Créé à Milan en mai 1947 par Paolo Grassi et Giorgio Strehler, le Piccolo Teatro doit son nom à l'exiguïté du lieu dans lequel il s'installe : un cinéma désaffecté de 450 places disposant d'une scène étriquée, via Rovello. En créant cette structure, les fondateurs ont pour ambition de promouvoir un théâtre d'art tourné vers un public populaire, marquant ainsi, à l'instar de ce qu'accomplirent Jacques Copeau en France ou Max Reinhardt en Allemagne, une rupture avec la médiocrité de la scène italienne d'après guerre. Aidé par la Ville de Milan, qui apporte son soutien financier, le Piccolo devient le premier teatro stabile d'Italie, par opposition aux compagnies itinérantes qui étaient la règle de l'activité théâtrale de l'époque, avec un statut d'établissement public. Grassi et Strehler s'engagent dans un courant réformateur qui privilégie la mise en scène, en instaurant une esthétique rigoureuse fondée sur le travail de l'acteur. Comme le souligne leur manifeste, « ce n'est pas un théâtre expérimental et encore moins un théâtre d'exception », et il répond à une préoccupation d'ouverture vers les couches sociales les plus défavorisées. La qualité de leurs créations, leurs mises en rapport avec les préoccupations sociales et politiques du temps ne tardent pas à faire du Piccolo un théâtre phare de la création contemporaine italienne, puis de la scène européenne.

Giorgio Strehler réalise dans cette petite salle ses plus mémorables mises en scène : la trilogie de La Villégiature (1954) et Barouf à Chioggia de Goldoni (1964), La Cerisaie de Tchekhov, Les Géants de la montagne de Pirandello (1966), La Vie de Galilée de Brecht (1963) – un des « trois maîtres » de Strehler, avec Copeau et Jouvet –, sans oublier le mythique Arlequin serviteur de deux maîtres de Goldoni, dont il réalisera, à partir de 1947, six versions qui seront représentées pendant plusieurs décennies et connaîtront un prodigieux succès dans le monde entier. En 1968, Giorgio Strehler, victime de la contestation ambiante qui coïncide avec sa réflexion sur le fonctionnement du système théâtral, démissionne et fonde une coopérative de comédiens, le Gruppo Teatro e Azione. Il reviendra en 1972, lors du départ de Paolo Grassi – qui avait assez vite abandonné la mise en scène pour se consacrer exclusivement à l'administration –, nommé au poste de surintendant à la Scala.

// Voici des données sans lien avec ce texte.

(** Every scraped record comes from a body row whose second cell holds
    its token. *)
Lemma token_from_row p toks t :
  Mgr.parse_token_table p = Ok toks -> In t toks ->
  exists r c,
    In r (scraped_rows p) /\ nth_error (row_tds r) 1 = Some c
    /\ gslt t = Py.strip (cell_text c).
Proof.
  rewrite parse_token_table_rows. intros H Hin.
  destruct (parse_rows_from _ _ _ H Hin) as (r & Hr & Hp).
  apply parse_row_spec in Hp. destruct Hp as (Hw & (_ & Hg & _) & _).
  unfold well_formed_row in Hw. apply andb_prop in Hw as [Hl _].
  apply Nat.leb_le in Hl.
  unfold cell_txt in Hg.
  destruct (nth_error (row_tds r) 1) as [c|] eqn:Ec.
  - exists r, c. auto.
  - apply nth_error_None in Ec. lia.
Qed.

(** Once the manage page is ensured, if no body row's token equals
    [g] up to letter case, [regenerate_token g] fails there and then: it
    ends in the history the page check left, to which no form submission
    was added, and when the table scrapes the failure is the
    [ValueError] for a token that is not found. *)
Theorem regenerate_unknown_token site env self g h h1 :
  Mgr._ensure_manage_page site env self h = (Ok tt, h1) ->
  (forall r c, In r (scraped_rows (Mgr.site_page site h1)) ->
               nth_error (row_tds r) 1 = Some c ->
               Py.upper (Py.strip (cell_text c)) <> Py.upper g) ->
  exists e,
    Mgr.regenerate_token site env self g h = (Raise e, h1)
    /\ Mgr.mutations h1 = Mgr.mutations h
    /\ (forall toks,
          Mgr.parse_token_table (Mgr.site_page site h1) = Ok toks ->
          e = ValueError Mgr.token_not_found).
Proof.
  intros He Hrows.
  assert (Hq : Mgr.mutations h1 = Mgr.mutations h).
  { pose proof (quiet_ensure_manage_page site env self h) as Hq.
    rewrite He in Hq. exact Hq. }
  unfold Mgr.regenerate_token. rewrite (bind_run _ _ _ _ _ He).
  unfold Mgr.bind at 1. unfold Mgr._find_row_by_token.
  unfold Mgr.bind at 1. rewrite parse_token_table_run.
  destruct (Mgr.parse_token_table (Mgr.site_page site h1)) as [toks|e] eqn:Hp.
  - rewrite find_none_all.
    + exists (ValueError Mgr.token_not_found). simpl. auto.
    + intros t Ht. destruct (token_from_row _ _ _ Hp Ht) as (r & c & Hr & Hc & Hg).
      unfold Mgr.same_token. apply String.eqb_neq. rewrite Hg.
      apply (Hrows r c Hr Hc).
  - exists e. repeat split; auto. intros toks Hc. discriminate Hc.
Qed.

Son retour intervient « pour tenter à nouveau – et peut-être pour la dernière fois – de faire vivre le théâtre public comme le théâtre de la raison, de la poésie ou, si l'on préfère, de l'art, dont l'idée avait mûri en moi... » Il réalise de nouvelles créations marquantes : Le Roi Lear (1972) et La Tempête de Shakespeare (1978), L'Opéra de quat'sous de Brecht (1973), Il Campiello de Goldoni (1975). Mais si la réputation du Piccolo est très liée au statut de premier plan occupé par le metteur en scène, il saura aussi faire appel à de nombreux créateurs européens (Klaus-Michael Grüber, Ariane Mnouchkine, Antoine Vitez, Patrice Chéreau). Compte tenu de son audience et de la qualité de ses productions, le Piccolo est nommé, par décret en 1991, Théâtre de l'Europe. Mais en 1996, confronté à de graves problèmes avec la municipalité milanaise, Strehler abandonne sa direction.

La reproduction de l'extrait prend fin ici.